Cette loi porte très gravement atteinte non seulement au mariage et à la famille, mais aussi au principe même du droit et au rôle du politique. En effet, quel sens peut avoir une loi contraire au réel ? Pour qui se prend le législateur lorsqu’il croit pouvoir changer le réel à l’aide de quelques mots ? Et que font les politiques de leur responsabilité lorsqu’ils piétinent ainsi le mariage, clé de voûte de la famille, et les besoins les plus élémentaires de l’enfant : avoir un père et une mère ?
Christiane Taubira parlait d’un « changement de civilisation ». Je partage – une fois n’est pas coutume ! – son analyse… Il s’agit bien d’une déconstruction volontaire de la civilisation parce que c’est le démantèlement d’une organisation sociale qui protège les plus vulnérables, en l’occurrence la mère et l’enfant… mais aussi le père. En effet, par la présomption de paternité, le mariage « fait » le père : l’époux est reconnu comme tel du fait du mariage. Le mariage authentique protège le père, la mère et l’enfant.
La loi Taubira correspond à un changement de paradigme, au rejet des repères objectifs – donc communs à tous -, au rejet de tout ce qui paraît contraire à l’égalité aux yeux de quelques idéologues. Pour eux, le mariage doit donc être transformé jusqu’à en perdre tout son sens, c’est-à-dire disparaître en tel que tel. Au final, il ne doit rester que le mot, mais vide de sens.

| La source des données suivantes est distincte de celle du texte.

Lemma link_ensures x c old Q : is_place x -> name c ->
  (forall m, Q m -> Q (with_disk m (<[x ++ [c] := NLink old]> (m_disk m)))) ->
  forall m m', ready m -> Q m -> CreateSymlink old (abs_path (x ++ [c])) true m = (Ok tt, m') ->
  ready m' /\ Q m' /\ m_disk m' !! (x ++ [c]) = Some (NLink old).
Proof.
  intros Hx Hc HQ m m' Hr Hq Hm. eapply CreateSymlink_entry in Hm as ->; [|by eapply place_ready|done|done].
  destruct (place_outside x c Hx) as (N1 & N2 & N3), Hr as (R1 & R2 & R3).
  unfold ready. split_and!; [by apply real_insert..|by apply HQ|]. apply lookup_insert_eq.
Qed.

Lemma write_ensures x c data perm m m' : is_place x -> name c -> ready m ->
  os_WriteFile (abs_path (x ++ [c])) data perm m = (Ok tt, m') ->
  ready m' /\ is_Some (m_disk m' !! (x ++ [c])) /\ forall q, is_Some (m_disk m !! q) -> is_Some (m_disk m' !! q).
Proof.
  intros Hx Hc Hr Hm. eapply write_entry in Hm as (Hs & Hk & Hd); [|by eapply place_ready|done].
  destruct Hr as (R1 & R2 & R3). unfold ready. split_and!; [by eapply real_keep_dirs..|done|done].
Qed.

Lemma make_dir_ensures x m m' : is_place x -> ready m -> make_dir (abs_path x) m = (Ok tt, m') -> m' = m.
Proof.
  intros Hx Hr. unfold make_dir. rewrite io_bind_ask. destruct (Stat m (abs_path x)); [by intros [= <-]|].
  destruct (IsNotExist e); [|done]. unfold io_bind, attempt.
  rewrite MkdirAll_real by by eapply place_ready. by intros [= <-].
Qed.

Lemma place_Join x c m : is_place x -> ready m -> name c -> filepath_Join [abs_path x; c] = abs_path (x ++ [c]).
Proof. intros Hx Hr Hc. apply Join_abs; [|done]. by apply (place_ready x m Hx Hr). Qed.

Lemma protected_entry x c : is_place x -> protected (x ++ [c]).
Proof. intros [-> | ->]; right; [left|right]; left; by apply prefix_app_r. Qed.

(** The link [link] of the place [x] leads to the entry [v] of it. *)
Definition active_in (x : list string) (link v : string) (m : machine) : Prop :=
  m_disk m !! (x ++ [link]) = Some (NLink v) /\ is_Some (m_disk m !! (x ++ [v])).

Lemma active_stable x link v : is_place x -> stable (active_in x link v).
Proof.
  intros Hx m m' Hk [Hl [n Hn]]. split; [|exists n]; apply Hk; [by apply protected_entry|done|by apply protected_entry|done].
Qed.

Lemma name_link_files : name "tt" /\ name "tarantool".
Proof. split; (split_and!; [discriminate..|reflexivity]). Qed.

Lemma copyBuildedTT_ensures p v reinstall :
  name v -> ensures (copyBuildedTT (abs_path b) p v reinstall) (fun m => is_Some (m_disk m !! (b ++ [v]))).
Proof.
  intros Hv m m' Hr. assert (is_place b) as Hp by by left. unfold copyBuildedTT.
  intros ([] & m1 & H1 & Hm)%io_bind_Ok. apply make_dir_ensures in H1 as ->; [|done..].
  apply io_bind_Ok in Hm as ([] & m2 & H2 & Hm). rewrite (place_Join b v m Hp Hr Hv) in H2, Hm.
  assert (ready m2) as Hr2.
  { destruct reinstall; [|by injection H2 as <-]. destruct Hr as (R1 & R2 & R3).
    destruct (remove_entry m b R1 v _ _ Hv H2) as [Ho _]. destruct (Ho eq_refl) as [_ ->].
    destruct (place_outside b v Hp) as (N1 & N2 & N3). unfold ready. split_and!; by apply real_delete. }
  unfold CopyFilePreserve in Hm. apply io_bind_Ok in Hm as (perm & m3 & [= _ <-] & Hm).
  apply io_bind_Ok in Hm as (data & m3 & [= _ <-] & Hm).
  apply (write_ensures b v) in Hm as (Hr3 & Hs & _); [|done..]. done.
Qed.

Lemma build_tt_ensures v distfiles ctx c reinstall :
  name v -> ensures (build_tt (abs_path b) v distfiles ctx c reinstall) (active_in b "tt" v).
Proof.
  intros Hv. assert (is_place b) as Hp by by left. unfold build_tt. rewrite decide_False by done.
  pose proof (active_stable b "tt" v Hp) as Hs. apply ensures_with_log; [done|].
  apply ensures_after; [apply safe_dependencies|intros _]. apply ensures_in_temp; [done|]. intros p Ht.
  apply ensures_after; [destruct (Local ctx); [by apply safe_copy_local|apply safe_download]|intros _].
  apply ensures_after; [apply safe_command|intros _].
  eapply ensures_before; [by apply copyBuildedTT_ensures|]. intros m m' Hr Hi Hm. cbn beta in Hi.
  rewrite (place_Join b "tt" m Hp Hr (proj1 name_link_files)) in Hm.
  eapply (link_ensures b "tt" v (fun m => is_Some (m_disk m !! (b ++ [v])))) in Hm as (Hr' & Hi' & Hl); [|done|apply name_link_files| |done|done].
  - split; [done|]. by split.
  - intros m0 H0. cbn [m_disk with_disk]. apply lookup_insert_is_Some'. by right.
Qed.

Lemma IsRegularFile_exists m x c : real (m_disk m) x -> name c ->
  IsRegularFile m (abs_path (x ++ [c])) = true -> is_Some (m_disk m !! (x ++ [c])).
Proof.
  intros Hx Hc. unfold IsRegularFile. cbn [Stat machine_OS].
  destruct (find_node m "stat" true (abs_path (x ++ [c]))) eqn:Ef; [|done]. intros _. by eapply find_exists.
Qed.

Lemma IsDir_exists m x c : real (m_disk m) x -> name c ->
  IsDir m (abs_path (x ++ [c])) = true -> is_Some (m_disk m !! (x ++ [c])).
Proof.
  intros Hx Hc. unfold IsDir. cbn [Stat machine_OS].
  destruct (find_node m "stat" true (abs_path (x ++ [c]))) eqn:Ef; [|done]. intros _. by eapply find_exists.
Qed.

Lemma name_version program c : program = ProgramTt \/ program = ProgramCe ->
  no_char "/" (installed_file program c) = true -> name (installed_file program c).
Proof.
  intros Hp Hn. assert (exists s, installed_file program c = String "t" s) as [s Hs].
  { destruct Hp as [-> | ->]; by eexists. }
  rewrite Hs in *. split_and!; [discriminate..|done].
Qed.

(** An installation of tt that succeeds makes the chosen version the active one. *)
Theorem installTt_active m ctx distfiles m' :
  ready m ->
  (forall c m1, choose_tt ctx distfiles m = (Ok c, m1) -> no_char "/" (installed_file ProgramTt c) = true) ->
  installTt (abs_path b) ctx distfiles m = (Ok tt, m') ->
  exists c m1, choose_tt ctx distfiles m = (Ok c, m1) /\ active_in b "tt" (installed_file ProgramTt c) m'.
Proof.
  intros Hr Hname. unfold installTt. intros (c & m1 & Hc & Hm)%io_bind_Ok. exists c, m1. split; [done|].
  assert (ready m1) as Hr1 by (eapply keeps_ready; [eapply safe_choose_tt; [apply Hr|exact Hc]|done]).
  assert (is_place b) as Hp by by left.
  pose proof (name_version ProgramTt c (or_introl eq_refl) (Hname _ _ Hc)) as Hv. set (v := installed_file ProgramTt c) in *.
  cbv zeta in Hm. rewrite (place_Join b v m1 Hp Hr1 Hv), io_bind_ask in Hm.
  destruct (negb (Reinstall ctx) && IsRegularFile m1 (abs_path (b ++ [v]))) eqn:Ee.
  - apply andb_true_iff in Ee as [_ Ee]. apply IsRegularFile_exists in Ee as [n Hn]; [|apply Hr1|done].
    apply io_bind_Ok in Hm as (keep & m2 & Hk%safe_keep & Hm); [|apply Hr1].
    pose proof (keeps_ready _ _ Hk Hr1) as Hr2. destruct keep.
    + rewrite (place_Join b ProgramTt m1 Hp Hr1 (proj1 name_link_files)) in Hm.
      eapply (link_ensures b "tt" v (fun m => is_Some (m_disk m !! (b ++ [v])))) in Hm as (_ & Hi' & Hl);
        [by split|done|apply name_link_files| |done|].
      * intros m0 H0. cbn [m_disk with_disk]. apply lookup_insert_is_Some'. by right.
      * exists n. apply Hk; [by apply protected_entry|done].
    + by eapply build_tt_ensures.
  - by eapply build_tt_ensures.
Qed.

(** ** Tarantool: the binary and its headers *)
Definition both (v : string) (m : machine) : Prop :=
  is_Some (m_disk m !! (b ++ [v])) /\ is_Some (m_disk m !! (h ++ [v])).

Lemma both_insert v p n m : both v m -> both v (with_disk m (<[p := n]> (m_disk m))).
Proof. intros [Hb Hh]. split; cbn [m_disk with_disk]; apply lookup_insert_is_Some'; by right. Qed.

Lemma changeActive_ensures v m m' : ready m -> both v m ->
  changeActiveTarantoolVersion v (abs_path b) (abs_path h) m = (Ok tt, m') ->
  ready m' /\ active_in b "tarantool" v m' /\ active_in h "tarantool" v m'.
Proof.
  intros Hr Hi. assert (is_place b) as Pb by by left. assert (is_place h) as Ph by by right.
  pose proof (proj2 name_link_files) as Nt. unfold changeActiveTarantoolVersion.
  rewrite (place_Join b _ m Pb Hr Nt), (place_Join h _ m Ph Hr Nt). intros ([] & m1 & H1 & H2)%io_bind_Ok.
  eapply (link_ensures b "tarantool" v (both v)) in H1 as (Hr1 & Hi1 & Hl1); [|done|done|intros; by apply both_insert|done|done].
  eapply (link_ensures h "tarantool" v (fun m => both v m /\ m_disk m !! (b ++ ["tarantool"]) = Some (NLink v)))
    in H2 as (Hr2 & [Hi2 Hl2] & Hl3); [|done|done| |done|done].
  - split; [done|]. destruct Hi2. by split.
  - intros m0 [H0 Hl0]. split; [by apply both_insert|]. cbn [m_disk with_disk].
    rewrite lookup_insert_ne; [done|]. intros E. apply Hbh. apply app_inj_tail in E as [-> _]. by left.
Qed.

Bien-sûr, ce que je décris là est conscient chez quelques uns, comme le sociologue François de Singly, tandis que beaucoup croient simplement que le mariage n’est qu’une histoire de sentiments entre deux personnes, conception du mariage qui date du XIXe siècle. Ils n’ont pas compris ou ne savent pas que le mariage suppose de « regarder ensemble dans la même direction », selon les mots de Saint Exupéry, c’est-à-dire qu’il implique un amour qui dépasse le seul désir et le simple sentiment amoureux. Et étonnamment, ils ne voient pas que le mariage concerne tout autant les enfants à venir.
Pensez-vous qu'il soit possible, juridiquement et politiquement, d'abroger la loi Taubira ?
Juridiquement, il est tout à fait possible d’abroger la loi Taubira. Personne ne le conteste. Le spécialiste de droit constitutionnel Didier Maus ainsi que de nombreux juristes expliquent sereinement l’idée que l’abrogation de cette loi inique ne soulève pas de difficulté.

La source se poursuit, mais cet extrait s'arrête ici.